[Start of Attachment]
(* ===== verification/SyscallCall.v ===== *)
(** * A system call from the arguments on the stack to the result

    The handler reads the number and the arguments of a call from the stack of
    the process, and calls the handler of its number. *)

From S2P Require Import Prelude Block FsState Inode File Directory FsSpec FsInv FsOps FsGrow Vaddr Bitmap Palloc Pagedir Spage Swap Frame Fault VmInv Clock Evict Paging PageFault UserMemory Loader LoadSteps LoadOk Syscall SyscallMem SyscallOk.

Section Calls.
Context `{BlockLaws D} `{KpageSearch} `{!KpageLaws}.
Implicit Types (v : vm D) (s : sys D).
Context (R : Z -> Prop).

(** The words of a call: its number and arguments, on the stack from [esp] on,
    which the process may read. *)
Record call_frame s M (p : process) (esp : Z) (words : list Z) : Prop := {
  cf_first : may_access p esp (personal_esp p) false;
  cf_range : may_range R (set_personal_esp esp p) esp (4 * length words) false;
  cf_words : forall i w, words !! i = Some w -> user_word_at M (current (sys_vm s)) (esp + 4 * Z.of_nat i) = w;
}.

(** A step that only reads memory. *)
Definition reads {B} (m : X (sys D) B) s P A M p (b : B) : Prop :=
  (exists s' T' A' M' p', m s = Ok (Some b, s') /\ ready s' P T' A' M' p' /\ kept R s s' A A' p p' /\ same_bytes M M') \/ starved R p (m s).

Lemma reads_bind {B C} (m : X (sys D) B) (k : B -> X (sys D) C) s P A M p b (G : res (option C * sys D) -> Prop) :
  reads m s P A M p b -> (forall r, starved R p r -> G r) ->
  (forall s' T' A' M' p', ready s' P T' A' M' p' -> kept R s s' A A' p p' -> same_bytes M M' -> G (k b s')) -> G (xbind m k s).
Proof.
  intros [(s' & T' & A' & M' & p' & E & Rd & K & Sb)|Hst] Hno Hk.
  - rewrite (xbind_run _ _ _ _ _ E). by eapply Hk.
  - apply Hno. by apply starved_xbind.
Qed.

Lemma call_range s M p esp words i :
  call_frame s M p esp words -> (i < length words)%nat -> may_range R (set_personal_esp esp p) (esp + 4 * Z.of_nat i) 4 false.
Proof. intros [_ (Hv & Hn & Hm) _] Hi. split; [lia|]. split; [lia|]. intros a Ha. apply Hm. lia. Qed.

Lemma arg_reads s P T A M p esp n junk :
  ready s P T A M p -> may_range R p (esp + 4 * n) 4 false -> reads (arg esp n junk) s P A M p (user_word_at M (current (sys_vm s)) (esp + 4 * n)).
Proof.
  intros Rd Hr. assert (HB : PHYS_BASE < 2 ^ 32) by done. unfold arg. rewrite u32_small by (destruct Hr as (? & ? & _); lia).
  by apply (get_word_cases R s P T).
Qed.
Lemma check_arg_ok s P T A M p esp n :
  ready s P T A M p -> may_range R p (esp + 4 * n) 4 false -> check_arg esp n s = Ok (Some tt, s).
Proof.
  intros Rd (Hv & Hn & Hm). assert (HB : PHYS_BASE < 2 ^ 32) by done. unfold check_arg. rewrite u32_small by lia.
  apply (check_pointer_ok s P T A M p); [done|lia|]. apply Hm. lia.
Qed.

(** The handler up to the switch. *)
Lemma handler_start s P T A M p esp words n djunk junk (G : res (option sys_outcome * sys D) -> Prop) :
  ready s P T A M p -> call_frame s M p esp words -> words !! 0%nat = Some n ->
  (forall r, starved R (set_personal_esp esp p) r -> G r) ->
  (forall s' T' A' M' p', ready s' P T' A' M' p' -> kept R s s' A A' (set_personal_esp esp p) p' -> same_bytes M M' ->
     G (syscall_switch (s32 n) esp djunk junk s')) ->
  G ((_ ⇐ check_pointer esp; p ← this_process; _ ← set_this_process (set_personal_esp esp p); n ⇐ get_word esp junk;
      syscall_switch (s32 n) esp djunk junk) s).
Proof.
  intros Rd Hcf Hn Hno Hk. pose proof Hcf as [Hf _ Hw]. pose proof (call_range s M p esp words 0 Hcf) as Hr.
  assert (Hl : (0 < length words)%nat) by (by apply lookup_lt_Some in Hn). specialize (Hr Hl). rewrite Z.mul_0_r, Z.add_0_r in Hr.
  specialize (Hw _ _ Hn). rewrite Z.mul_0_r, Z.add_0_r in Hw. destruct Hr as (Hv & Hp & Hm).
  rewrite (xbind_run _ _ _ _ _ (check_pointer_ok s P T A M p esp Rd ltac:(lia) Hf)).
  destruct (set_process_ok s P T A M p (set_personal_esp esp p) Rd) as (s1 & E1 & R1 & C1 & K1 & F1); [done|done|].
  bind_by (by eapply this_process_run). bind_by (exact E1).
  assert (K : kept R s s1 A A (set_personal_esp esp p) (set_personal_esp esp p)).
  { constructor; [done|done|done|apply same_files_refl|by intros ?|done|by unfold same_room; rewrite F1]. }
  eapply (reads_bind _ _ s1 P A M); [apply (get_word_cases R s1 P T); [exact R1|by split]|exact Hno|].
  intros s2 T2 A2 M2 p2 R2 K2 S2. rewrite C1, Hw. eapply (Hk s2 T2 A2 M2 p2 R2); [|done]. by eapply kept_trans.
Qed.

(** The frame after a step that only reads memory. *)
Lemma frame_word s s' A A' M M' p p' esp words i w :
  call_frame s M p esp words -> kept R s s' A A' (set_personal_esp esp p) p' -> same_bytes M M' -> words !! i = Some w ->
  may_range R p' (esp + 4 * Z.of_nat i) 4 false /\ user_word_at M' (current (sys_vm s')) (esp + 4 * Z.of_nat i) = w.
Proof.
  intros Hcf K Sb Hi. assert (Hl : (i < length words)%nat) by (by apply lookup_lt_Some in Hi).
  pose proof (call_range s M p esp words i Hcf Hl) as Hr. split.
  - apply (may_range_kept R (set_personal_esp esp p)); [apply K| |done]. by apply (kept_esp _ _ _ _ _ _ _ K).
  - destruct Hr as (Hv & Hn & _). rewrite (kp_current _ _ _ _ _ _ _ K), (same_user_word M) by (done || lia). by apply Hcf.
Qed.

(** The arguments of [read] and [write]. *)
Lemma args3_ok s s0 P T A0 A M0 M p0 p esp words w1 w2 w3 junk {C} (k : Z -> Z -> Z -> X (sys D) C) (G : res (option C * sys D) -> Prop) :
  call_frame s0 M0 p0 esp words -> words !! 1%nat = Some w1 -> words !! 2%nat = Some w2 -> words !! 3%nat = Some w3 ->
  ready s P T A M p -> kept R s0 s A0 A (set_personal_esp esp p0) p -> same_bytes M0 M ->
  (forall r, starved R (set_personal_esp esp p0) r -> G r) ->
  (forall s' T' A' M' p', ready s' P T' A' M' p' -> kept R s0 s' A0 A' (set_personal_esp esp p0) p' -> same_bytes M0 M' -> G (k w1 w3 w2 s')) ->
  G ((_ ⇐ check_arg esp 1; _ ⇐ check_arg esp 2; _ ⇐ check_arg esp 3;
      fd ⇐ arg esp 1 junk; size ⇐ arg esp 3 junk; buffer ⇐ arg esp 2 junk; k fd size buffer) s).
Proof.
  intros Hcf H1w H2w H3w Rd K Sb Hno Hk.
  assert (Hf : forall s' T' A' M' p' i w, ready s' P T' A' M' p' -> kept R s0 s' A0 A' (set_personal_esp esp p0) p' -> same_bytes M0 M' -> words !! i = Some w ->
    may_range R p' (esp + 4 * Z.of_nat i) 4 false /\ user_word_at M' (current (sys_vm s')) (esp + 4 * Z.of_nat i) = w)
    by (intros; by eapply frame_word).
  rewrite (xbind_run _ _ _ _ _ (check_arg_ok s P T A M p esp 1 Rd (proj1 (Hf _ _ _ _ _ _ _ Rd K Sb H1w)))).
  rewrite (xbind_run _ _ _ _ _ (check_arg_ok s P T A M p esp 2 Rd (proj1 (Hf _ _ _ _ _ _ _ Rd K Sb H2w)))).
  rewrite (xbind_run _ _ _ _ _ (check_arg_ok s P T A M p esp 3 Rd (proj1 (Hf _ _ _ _ _ _ _ Rd K Sb H3w)))).
  destruct (Hf _ _ _ _ _ _ _ Rd K Sb H1w) as [G1 E1]. change (Z.of_nat 1) with 1 in E1, G1.
  eapply (reads_bind _ _ s P A M); [by apply (arg_reads s P T A M p esp 1)|intros r Hr; apply Hno; by eapply starved_kept|].
  rewrite E1. intros s1 T1 A1 M1 p1 R1 K1 S1. pose proof (kept_trans _ _ _ _ _ _ _ _ _ _ K K1) as K1'. pose proof (same_bytes_trans _ _ _ Sb S1) as S1'.
  destruct (Hf _ _ _ _ _ _ _ R1 K1' S1' H3w) as [G3 E3]. change (Z.of_nat 3) with 3 in E3, G3.
  eapply (reads_bind _ _ s1 P A1 M1); [by apply (arg_reads s1 P T1 A1 M1 p1 esp 3)|intros r Hr; apply Hno; by eapply starved_kept|].
  rewrite E3. intros s2 T2 A2 M2 p2 R2 K2 S2. pose proof (kept_trans _ _ _ _ _ _ _ _ _ _ K1' K2) as K2'. pose proof (same_bytes_trans _ _ _ S1' S2) as S2'.
  destruct (Hf _ _ _ _ _ _ _ R2 K2' S2' H2w) as [G2 E2]. change (Z.of_nat 2) with 2 in E2, G2.
  eapply (reads_bind _ _ s2 P A2 M2); [by apply (arg_reads s2 P T2 A2 M2 p2 esp 2)|intros r Hr; apply Hno; by eapply starved_kept|].
  rewrite E2. intros s3 T3 A3 M3 p3 R3 K3 S3. eapply (Hk s3 T3 A3 M3 p3 R3); [by eapply kept_trans|by eapply same_bytes_trans].
Qed.

(** The result of the handler. *)
Lemma outcome_run (m : X (sys D) sys_outcome) s r s' : m s = Ok (Some r, s') -> outcome_of m s = Ok (r, s').
Proof. intros E. unfold outcome_of. by bind_by (exact E). Qed.
Lemma outcome_starved (m : X (sys D) sys_outcome) s p : starved R p (m s) -> starved R p (outcome_of m s).
Proof. apply starved_bind. Qed.
Lemma returns_run (m : X (sys D) Z) s n s' : 0 <= n < 2 ^ 32 -> m s = Ok (Some n, s') -> xlift (returns m) s = Ok (Some (Return (Some n)), s').
Proof.
  intros Hn E. assert (E' : returns m s = Ok (Return (Some n), s')) by (unfold returns, mbind, M_bind; rewrite E; unfold mret, M_ret; by rewrite u32_small by lia).
  unfold xlift. by bind_by (exact E').
Qed.
Lemma returns_starved (m : X (sys D) Z) s p : starved R p (m s) -> starved R p (xlift (returns m) s).
Proof. intros Hs. by apply starved_bind, starved_bind. Qed.

(** A file descriptor of the process. *)
Record descriptor (p : process) (A : afs) (fd f : Z) (h : handle) (data : list Z) : Prop := {
  ds_fd : 2 <= fd < MAX_FILES;
  ds_file : open_files p !! Z.to_nat fd = Some f;
  ds_null : f <> NULL;
  ds_open : a_open A !! f = Some h;
  ds_plain : h_deny h = false;
  ds_data : a_data A !! h_file h = Some data;
}.
Lemma descriptor_kept s s' A A' p p' fd f h data :
  descriptor p A fd f h data -> kept R s s' A A' p p' -> descriptor p' A' fd f h data.
Proof.
  intros [Hfd Hf Hn Ho Hd Hda] [_ _ Hp Sf _ _]. constructor; try done.
  - assert (E : open_files p' = open_files p) by (by injection Hp). by rewrite E.
  - by apply (same_files_handle A).
  - by rewrite (proj1 Sf).
Qed.
Lemma bytes_put_same M M1 M2 t va bytes : same_bytes M M1 -> bytes_put M1 M2 t va bytes -> bytes_put M M2 t va bytes.
Proof. intros Hs Hb t' a Ha. rewrite Hb by done. by rewrite Hs. Qed.
Lemma same_files_with A A1 f h : same_files A A1 -> same_files (with_handle f h A) (with_handle f h A1).
Proof. intros (D1 & O1 & N1). split_and!; simpl; [done|by rewrite !fmap_insert, O1|done]. Qed.
Lemma kept_after s s1 s2 A A1 B B1 B2 p p1 p2 :
  kept R s s1 A A1 p p1 -> kept R s1 s2 B1 B2 p1 p2 -> same_files B B1 -> kept R s s2 B B2 p p2.
Proof.
  intros K1 K2 Sf. assert (K : kept R s s1 B B1 p p1) by (destruct K1; by constructor). by eapply kept_trans.
Qed.
Lemma may_access_kept s s' A A' p p' va w :
  kept R s s' A A' p p' -> may_access p va (personal_esp p) w -> may_access p' va (personal_esp p') w.
Proof. intros K Hm. rewrite (kept_esp _ _ _ _ _ _ _ K). by apply K. Qed.

(** The end of a call that returns [n]. *)
Definition call_returns {B} (b : B) (P : gset Z) (p : process) (Q : sys D -> afs -> gmap (Z * Z) (list Z) -> process -> Prop) (r : res (B * sys D)) : Prop :=
  (exists s' T' A' M' p', r = Ok (b, s') /\ ready s' P T' A' M' p' /\ Q s' A' M' p') \/ starved R p r.

(** A call with three arguments. *)
Lemma call3_ok s P T A M p esp num w1 w2 w3 djunk junk k n Q :
  (forall s', syscall_switch (s32 num) esp djunk junk s' =
    (_ ⇐ check_arg esp 1; _ ⇐ check_arg esp 2; _ ⇐ check_arg esp 3;
     fd ⇐ arg esp 1 junk; size ⇐ arg esp 3 junk; buffer ⇐ arg esp 2 junk; xlift (returns (k fd size buffer))) s') ->
  ready s P T A M p -> call_frame s M p esp [num; w1; w2; w3] -> 0 <= n < 2 ^ 32 ->
  (forall s' T' A' M' p', ready s' P T' A' M' p' -> kept R s s' A A' (set_personal_esp esp p) p' -> same_bytes M M' ->
     call_returns (Some n) P p' Q (k w1 w3 w2 s')) ->
  call_returns (Return (Some n)) P (set_personal_esp esp p) Q (syscall_handler esp djunk junk s).
Proof.
  intros Hsw Rd Hcf Hn Hk. unfold syscall_handler.
  match goal with |- context [outcome_of ?m s] => cut (call_returns (Some (Return (Some n))) P (set_personal_esp esp p) Q (m s)) end.
  { intros [(s' & T' & A' & M' & p' & E & HQ)|Hst]; [left; exists s', T', A', M', p'; split; [by apply outcome_run|done]|right; by apply outcome_starved]. }
  apply (handler_start s P T A M p esp [num; w1; w2; w3] num); try done; [by right|].
  intros s1 T1 A1 M1 p1 R1 K1 S1. rewrite Hsw.
  apply (args3_ok s1 s P T1 A A1 M M1 p p1 esp [num; w1; w2; w3] w1 w2 w3); try done; [by right|].
  intros s2 T2 A2 M2 p2 R2 K2 S2. destruct (Hk s2 T2 A2 M2 p2 R2 K2 S2) as [(s3 & T3 & A3 & M3 & p3 & E3 & HQ)|Hst].
  - left. exists s3, T3, A3, M3, p3. split; [by apply returns_run|done].
  - right. apply returns_starved. by eapply starved_kept.
Qed.

Lemma read_call_ok s P T A M p esp fd f h data buffer size djunk junk :
  let p1 := set_personal_esp esp p in let n := moved data size (h_pos h) in
  ready s P T A M p -> syscall_lock s = None -> call_frame s M p esp [SYS_READ; fd; buffer; size] -> descriptor p1 A fd f h data ->
  0 <= size < 2 ^ 31 -> 0 <= buffer < PHYS_BASE -> may_access p1 buffer esp false -> may_range R p1 buffer (Z.to_nat n) true ->
  call_returns (Return (Some n)) P p1 (fun s' A' M' p' =>
     kept R s s' (with_handle f (mk_handle (h_file h) (h_pos h + n) (h_deny h)) A) A' p1 p' /\
     bytes_put M M' (current (sys_vm s)) buffer (take (Z.to_nat n) (drop (Z.to_nat (h_pos h)) data)))
    (syscall_handler esp djunk junk s).
Proof.
  intros p1 n Rd Hsl Hcf Hds Hsz Hb Hbm Hrng.
  apply (call3_ok s P T A M p esp SYS_READ fd buffer size djunk junk (fun fd size buffer => read_h (s32 fd) buffer size junk)); try done.
  { unfold n, moved. lia. }
  intros s2 T2 A2 M2 p2 R2 K2 S2. destruct (descriptor_kept _ _ _ _ _ _ _ _ _ _ Hds K2) as [Hfd Hf Hnl Hh Hdn Hda].
  rewrite s32_small by (unfold MAX_FILES in Hfd; lia).
  destruct (read_h_cases R s2 P T2 A2 M2 p2 fd f h data buffer size junk) as [(s3 & T3 & A3 & M3 & p3 & E3 & R3 & K3 & B3)|Hst]; try done.
  - rewrite <- Hsl. by apply (rest_lock _ _ _ (kp_rest _ _ _ _ _ _ _ K2)).
  - by eapply (may_access_kept _ _ _ _ p1).
  - fold n. apply (may_range_kept R p1); [apply K2|by eapply kept_esp|done].
  - fold n in E3, K3, B3. left. exists s3, T3, A3, M3, p3. split; [done|]. split; [done|]. split.
    + eapply kept_after; [exact K2|exact K3|]. apply same_files_with, K2.
    + rewrite (kp_current _ _ _ _ _ _ _ K2) in B3. by eapply bytes_put_same.
  - by right.
Qed.

Lemma write_call_ok s P T A M p esp fd f h data buffer size djunk junk :
  let p1 := set_personal_esp esp p in let n := write_limit A h data size in
  let bytes := user_bytes M (current (sys_vm s)) buffer (Z.to_nat n) in
  ready s P T A M p -> syscall_lock s = None -> call_frame s M p esp [SYS_WRITE; fd; buffer; size] -> descriptor p1 A fd f h data ->
  0 <= size < 2 ^ 31 -> 0 <= buffer < PHYS_BASE -> may_access p1 buffer esp false -> may_range R p1 buffer (Z.to_nat n) false ->
  call_returns (Return (Some n)) P p1 (fun s' A' M' p' => kept R s s' (written A f h data bytes) A' p1 p' /\ same_bytes M M')
    (syscall_handler esp djunk junk s).
Proof.
  intros p1 n bytes Rd Hsl Hcf Hds Hsz Hb Hbm Hrng.
  apply (call3_ok s P T A M p esp SYS_WRITE fd buffer size djunk junk (fun fd size buffer => write_h (s32 fd) buffer size junk)); try done.
  { unfold n, write_limit, moved. case_decide; lia. }
  intros s2 T2 A2 M2 p2 R2 K2 S2. destruct (descriptor_kept _ _ _ _ _ _ _ _ _ _ Hds K2) as [Hfd Hf Hnl Hh Hdn Hda].
  rewrite s32_small by (unfold MAX_FILES in Hfd; lia). pose proof (kp_files _ _ _ _ _ _ _ K2) as Sf.
  assert (Hlim : write_limit A2 h data size = n).
  { pose proof (same_files_denied A A2 (h_file h) Sf) as Hd. unfold n, write_limit. repeat case_decide; tauto. }
  assert (Hbytes : user_bytes M2 (current (sys_vm s2)) buffer (Z.to_nat n) = bytes).
  { rewrite (kp_current _ _ _ _ _ _ _ K2). destruct Hrng as (Hv & Hn & _). by apply same_user_bytes. }
  destruct (write_h_cases R s2 P T2 A2 M2 p2 fd f h data buffer size junk) as [(s3 & T3 & A3 & M3 & p3 & E3 & R3 & K3 & B3)|Hst]; try done.
  - rewrite <- Hsl. by apply (rest_lock _ _ _ (kp_rest _ _ _ _ _ _ _ K2)).
  - by eapply (may_access_kept _ _ _ _ p1).
  - rewrite Hlim. apply (may_range_kept R p1); [apply K2|by eapply kept_esp|done].
  - rewrite Hlim, ?Hbytes in *. left. exists s3, T3, A3, M3, p3. split; [done|]. split; [done|]. split; [|by eapply same_bytes_trans].
    eapply kept_after; [exact K2|exact K3|]. by apply same_files_written.
  - by right.
Qed.
End Calls.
[End of Attachment]
> [Problem]
What are the exact lines from the beginning of the material through the line containing "cf_range : may_range"? Write out those lines alone.

> [Result of the task]
(* ===== verification/SyscallCall.v ===== *)
(** * A system call from the arguments on the stack to the result

    The handler reads the number and the arguments of a call from the stack of
    the process, and calls the handler of its number. *)

From S2P Require Import Prelude Block FsState Inode File Directory FsSpec FsInv FsOps FsGrow Vaddr Bitmap Palloc Pagedir Spage Swap Frame Fault VmInv Clock Evict Paging PageFault UserMemory Loader LoadSteps LoadOk Syscall SyscallMem SyscallOk.

Section Calls.
Context `{BlockLaws D} `{KpageSearch} `{!KpageLaws}.
Implicit Types (v : vm D) (s : sys D).
Context (R : Z -> Prop).

(** The words of a call: its number and arguments, on the stack from [esp] on,
    which the process may read. *)
Record call_frame s M (p : process) (esp : Z) (words : list Z) : Prop := {
  cf_first : may_access p esp (personal_esp p) false;
  cf_range : may_range R (set_personal_esp esp p) esp (4 * length words) false;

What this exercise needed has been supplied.